Or, Think They Do
Planning, discipline, routine, structure – I’m just going to get a lot of words I assume you hate out of the way now and say that we will be discussing them. We’re going to discuss why you think you hate them, why you might actually hate them, and some of the ironies that come with them.
Fine, we’ll get an irony out of the way first.
The More Undisciplined You Are, the Less Free You Will Be
Let’s get this cold, hard truth in the harsh light of day as soon as possible – without self-discipline, you are relying 100% on pure dumb luck to get the most out of life. It may work for some, but is a terrible plan on which to base your security.
I have a rescue pit bull, rescue labrador, and their baby. The pit bull grew up confined to a room. He was never taken out for a walk or for play. Every chance he is outside without a leash or another tether, he bolts. Doesn’t care where he’s going, he’s just got to run.
My rescue labrador was saved from a mill as a puppy. Her eyes were barely open. She was raised with regular outdoor play time and plenty of walks, as was the puppy she had with the pit. She and the puppy grew to know the property boundaries and do not have a yearning to go beyond them.
The pit bull has no self-discipline when it comes to staying in the yard. Because of this, he must always be on a leash or tether, or in the fenced areas. The dogs who intrinsically know to stay within the yard do not have to wear a leash or stay in the fenced area. By knowing and respecting the boundaries, they know they have complete freedom within those boundaries.
The Appeal of Irresponsibility
I’m in a hurry, so I’m going to just call out this lack of desire to plan and prepare for what it is – an offshoot of irresponsibility. Now that we’ve acknowledged this, let’s look at its appeal.

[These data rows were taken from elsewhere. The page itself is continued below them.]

(** C9, as amended.  Every relationship [detectRelationships] returns has
    type [foreign_key], and so has every relationship in the [relationships]
    field of the data-structuring result, which is the detector's list for the
    cleaned records and the list the graph-model compiler reads.
    [schema.relationships] holds this list followed by the relationships the
    language model proposed, of whatever type.  The hierarchical (confidence
    0.9) and temporal (confidence 0.7) candidates are entries of a column's
    [potentialRelationships], objects with a type, a confidence and a
    description and without source or target.  The relationship types of a
    graph model compiled from the detector's output, under any schema, are
    foreign-key or semantic, and loading them sends foreign-key statements
    only: the hierarchical and the temporal branch of [loadRelationships] are
    not taken. *)
Theorem detector_output_is_foreign_key :
  (forall (data : dataset) (columns : list string) (r : Relationship),
      In r (detectRelationships data columns) -> rel_type r = foreign_key)
  /\ (forall (columnName : string) (values : list value) (dataType : DataType)
             (p : PotentialRelationship),
         In p (detectPotentialRelationships columnName values dataType) ->
         (pot_type p = hierarchical -> pot_confidence p = (9 # 10)%Q)
         /\ (pot_type p = temporal -> pot_confidence p = (7 # 10)%Q))
  /\ (forall (isValidDate : value -> bool) (urlParses : string -> bool)
             (allIntegers allNonNegative : list value -> bool)
             (ToNumber normalizeDate : value -> value)
             (askSchema : dataset -> LlmReply)
             (input : LoadResult) (result : StructureResult),
         DataStructuring.execute isValidDate urlParses allIntegers
           allNonNegative ToNumber normalizeDate askSchema input
         = Ok result ->
         (forall r, In r (res_relationships result) ->
                    rel_type r = foreign_key)
         /\ exists cleaned,
              cleanData ToNumber normalizeDate (res_originalData result)
                        (res_analysis result)
              = Ok cleaned
              /\ res_relationships result
                 = detectRelationships cleaned
                     (an_columns (res_analysis result))
              /\ sch_relationships (res_schema result)
                 = res_relationships result
                   ++ proposedRelationships (askSchema cleaned))
  /\ (forall (data : dataset) (columns : list string) (schema : Schema)
             (analysis : Analysis) (agent : Agent Store)
             (rows : list StructuredRow),
         exists model agent1,
           createGraphModel schema (detectRelationships data columns) analysis
                            agent
           = (Ok model, agent1)
           /\ (forall relType, In relType (gm_relationshipTypes model) ->
                 rt_type relType = foreign_key \/ rt_type relType = semantic)
           /\ exists statements,
                issued (snd (loadRelationships run rows model agent1))
                = issued agent1 ++ statements
                /\ Forall isForeignKeyQuery statements).
Proof.
  split; [| split; [| split]].
  - intros data columns r Hr. now apply detectRelationships_In in Hr.
  - intros columnName values dataType p Hp.
    apply detectPotentialRelationships_In in Hp.
    destruct Hp as [-> | [-> | ->]]; split; simpl; intros H;
      (reflexivity || discriminate).
  - intros isValidDate urlParses allIntegers allNonNegative ToNumber
      normalizeDate askSchema input result.
    unfold DataStructuring.execute.
    destruct (lr_data input) as [[| row rows] |]; try discriminate.
    destruct (cleanData _ _ _ _) as [cleaned | e] eqn:Hclean;
      [| discriminate].
    intros [= <-].
    cbn [res_relationships res_originalData res_analysis res_schema].
    split.
    + intros r Hr. now apply detectRelationships_In in Hr.
    + exists cleaned. split; [exact Hclean |]. split; [reflexivity |].
      unfold generateSchemaWithLLM.
      destruct (askSchema cleaned) as [| | entities rels constraints];
        simpl; now rewrite ?app_nil_r.
  - intros data columns schema analysis agent rows.
    eexists. eexists. split; [reflexivity |].
    cbn [gm_relationshipTypes].
    assert (Hkinds : forall relType,
      In relType (map relationshipTypeOf (detectRelationships data columns)
                  ++ additionalRelationships (an_columns analysis)) ->
      rt_type relType = foreign_key \/ rt_type relType = semantic).
    { intros relType Hin. apply in_app_iff in Hin. destruct Hin as [Hin | Hin].
      - left. apply in_map_iff in Hin. destruct Hin as [r [<- Hr]].
        simpl. now apply detectRelationships_In in Hr.
      - right. now apply additionalRelationships_semantic in Hin. }
    split; [exact Hkinds |].
    unfold loadRelationships, bind at 1, info at 1, modify at 1.
    cbn [gm_relationshipTypes].
    match goal with
    | |- context [sumOver ?l ?body 0 ?a1] =>
        destruct (@sumOver_issued _ body l) with (acc := 0) (a := a1)
          as [qs [E F]]
    end.
    + intros relType a Hin.
      destruct (Hkinds relType Hin) as [-> | ->].
      * apply createForeignKeyRelationships_issued.
      * exists []. simpl. now rewrite app_nil_r.
    + exists qs. split; [| exact F]. rewrite E. reflexivity.
Qed.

There is an illusion of restraint in a plan. It means that you Have to A at a certain time, B at the next time, then C, so on and so forth. It seems like it can be freeing to do C, then B, then A if you so choose.
It’s a trap!
The Limitations of Willpower
Willpower is like any other muscle – its strength is finite. The more you have to make decisions and weigh consequences throughout the day, the harder it becomes to do the right thing. This is referred to as willpower depletion.
It’s a main reason people opt to exercise first thing in the morning – their willpower is fresh enough to push them to do the hard things, so they do it as soon as possible.
REALITY CHECK: If you are choosing a life free of structure because it seems easier, you probably lack the willpower strength necessary to stay on top of your needs without being stressed out.
A Peace of Structure
Let’s look at this irony – by adhering to a set schedule, you flex your willpower muscle less because habit takes over. If you force yourself to stick with a morning exercise routine, after an extended period of time, that becomes a habit. When something is a habit, you don’t have to force yourself to do it. This keeps your willpower from depleting.
There is also very little stress of the unknown, especially with those minute projects that keep getting put off until the “right” time. With structure, you know that something is getting done because you know when it is getting done. Structure cuts through the myth of the “right” time as there is almost never a “right” time – there is a time, and that time is now.
Your mind is also less stressed because you have to make fewer decisions throughout the day. Structure automates a lot of decisions. It’s why many high performers wear the same general outfits every day – fewer decisions are made, leaving more willpower in the reservoir. One less thing to worry about.
How To Start
Let’s start with the idea that if you’re going from a structure-free life to one with structure, you are going to face some resistance from your brain. It is designed to hate change, even if that change is good.
Because there will be a lot of change, expect a lot of resistance. This is because willpower hasn’t been used to a great degree in so long, it’s not unlike going from sitting all day for years to running a 5K. This will need to happen incrementally for the greatest chances of success.
Now that we have those realities under our awareness cap, we can begin.
What is your usual routine? Map out how you really live. It may be an ugly picture, but we need to see it. We have to see where we are in order to know where we need to go. Log when you sleep, what time is spent on food prep and chores, commute time – track every minute.
There is usually one solid – the work schedule. Most people build their days around their work schedule, regardless of their shift. This is a great way to pick a sleep shift. You can decide how much time you need between waking up and starting work, and this leaves us with time after work before sleep.
We’re not worried about filling these blocks just yet. Baby steps. We’re developing habits, but are doing this by disrupting old patterns. The old pattern being one of the worst – living by impulse. We are focusing on the basic structure of establishing a sleep pattern.
Why? Well, sleep is one of the most important aspects of our wellbeing. Our minds will be fighting the change we’re focusing on, so it is important for us to be rested and at our best while forming these new habits.
Once there is a habitual cycle of sleep, waking routine, work, closing routine, sleep, repeat, then you can focus on creating habits within those hours between sleep and work.
Be patient with yourself. You didn’t fall out of routine overnight, you won’t get back into it overnight. But, once you start experiencing the freedoms that come with learning to live by routines and schedule, you won’t want to go back to being such a slave to impulses, moods, and so many other things beyond your control.
Related Journaling Prompts: How do I feel about planning? What supports this feeling? How is that working for me? Am I being honest about that?